[Opening Input section]

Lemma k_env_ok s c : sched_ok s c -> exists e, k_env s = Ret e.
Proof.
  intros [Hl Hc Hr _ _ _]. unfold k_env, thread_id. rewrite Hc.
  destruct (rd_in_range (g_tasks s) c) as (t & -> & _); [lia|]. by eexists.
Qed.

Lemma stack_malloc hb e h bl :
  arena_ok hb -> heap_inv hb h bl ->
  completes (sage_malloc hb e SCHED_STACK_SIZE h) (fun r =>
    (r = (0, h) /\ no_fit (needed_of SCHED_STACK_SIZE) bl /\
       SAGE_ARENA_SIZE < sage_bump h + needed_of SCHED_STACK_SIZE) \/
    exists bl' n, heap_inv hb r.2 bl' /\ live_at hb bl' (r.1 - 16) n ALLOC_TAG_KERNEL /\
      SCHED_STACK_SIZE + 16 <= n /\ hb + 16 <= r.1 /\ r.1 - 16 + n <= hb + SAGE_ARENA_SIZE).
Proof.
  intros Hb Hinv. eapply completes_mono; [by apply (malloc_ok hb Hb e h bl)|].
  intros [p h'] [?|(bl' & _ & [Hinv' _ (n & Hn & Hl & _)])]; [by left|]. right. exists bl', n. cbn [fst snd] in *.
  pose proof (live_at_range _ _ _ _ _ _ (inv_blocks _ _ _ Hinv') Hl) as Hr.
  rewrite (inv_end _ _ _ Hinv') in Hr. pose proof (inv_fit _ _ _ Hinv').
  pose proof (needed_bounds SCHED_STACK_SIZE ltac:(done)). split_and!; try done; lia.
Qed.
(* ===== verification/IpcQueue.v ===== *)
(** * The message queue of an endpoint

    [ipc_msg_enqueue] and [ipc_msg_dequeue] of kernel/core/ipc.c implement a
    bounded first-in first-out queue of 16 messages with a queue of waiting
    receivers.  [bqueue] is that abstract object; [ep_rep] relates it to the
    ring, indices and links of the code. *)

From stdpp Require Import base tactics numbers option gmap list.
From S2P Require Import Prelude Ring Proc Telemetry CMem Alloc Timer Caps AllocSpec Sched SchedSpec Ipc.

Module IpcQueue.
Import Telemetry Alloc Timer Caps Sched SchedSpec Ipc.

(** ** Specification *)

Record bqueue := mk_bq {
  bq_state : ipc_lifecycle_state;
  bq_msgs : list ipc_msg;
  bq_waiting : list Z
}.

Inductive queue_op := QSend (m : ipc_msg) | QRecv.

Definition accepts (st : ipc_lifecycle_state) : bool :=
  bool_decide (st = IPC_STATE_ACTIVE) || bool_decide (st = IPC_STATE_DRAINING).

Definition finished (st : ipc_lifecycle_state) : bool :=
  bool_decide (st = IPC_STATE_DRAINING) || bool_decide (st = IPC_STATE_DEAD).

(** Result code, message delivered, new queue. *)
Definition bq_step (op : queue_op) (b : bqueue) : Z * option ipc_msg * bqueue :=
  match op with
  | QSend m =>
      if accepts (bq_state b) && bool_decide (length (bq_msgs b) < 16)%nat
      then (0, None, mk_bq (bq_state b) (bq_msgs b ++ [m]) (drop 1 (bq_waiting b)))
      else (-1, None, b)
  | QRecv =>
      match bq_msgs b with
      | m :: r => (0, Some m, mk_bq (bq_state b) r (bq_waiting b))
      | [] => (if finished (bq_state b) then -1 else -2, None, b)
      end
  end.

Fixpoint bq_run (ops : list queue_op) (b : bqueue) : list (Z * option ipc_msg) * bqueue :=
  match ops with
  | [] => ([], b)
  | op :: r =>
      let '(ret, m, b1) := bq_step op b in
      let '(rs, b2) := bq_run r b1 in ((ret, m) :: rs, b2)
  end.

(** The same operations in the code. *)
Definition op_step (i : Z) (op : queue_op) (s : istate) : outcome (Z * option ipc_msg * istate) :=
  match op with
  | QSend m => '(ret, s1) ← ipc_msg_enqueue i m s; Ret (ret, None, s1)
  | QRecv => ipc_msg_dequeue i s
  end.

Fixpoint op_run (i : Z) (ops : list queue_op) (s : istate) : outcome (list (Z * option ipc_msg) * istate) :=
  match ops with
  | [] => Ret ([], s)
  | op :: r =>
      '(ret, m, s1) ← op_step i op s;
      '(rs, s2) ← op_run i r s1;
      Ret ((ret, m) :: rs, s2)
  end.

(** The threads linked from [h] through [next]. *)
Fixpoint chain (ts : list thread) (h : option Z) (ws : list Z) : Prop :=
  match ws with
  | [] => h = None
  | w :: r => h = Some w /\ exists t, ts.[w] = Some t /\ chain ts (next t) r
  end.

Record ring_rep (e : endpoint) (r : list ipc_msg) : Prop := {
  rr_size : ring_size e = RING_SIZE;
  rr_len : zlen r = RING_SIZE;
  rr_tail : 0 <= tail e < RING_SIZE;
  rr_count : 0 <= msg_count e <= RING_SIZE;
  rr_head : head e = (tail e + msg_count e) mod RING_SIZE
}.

[Closing Input section]

§ Task objective: The answer must be every line of the data that contains the word "Timer".

§ Task response:
From S2P Require Import Prelude Ring Proc Telemetry CMem Alloc Timer Caps AllocSpec Sched SchedSpec Ipc.
Import Telemetry Alloc Timer Caps Sched SchedSpec Ipc.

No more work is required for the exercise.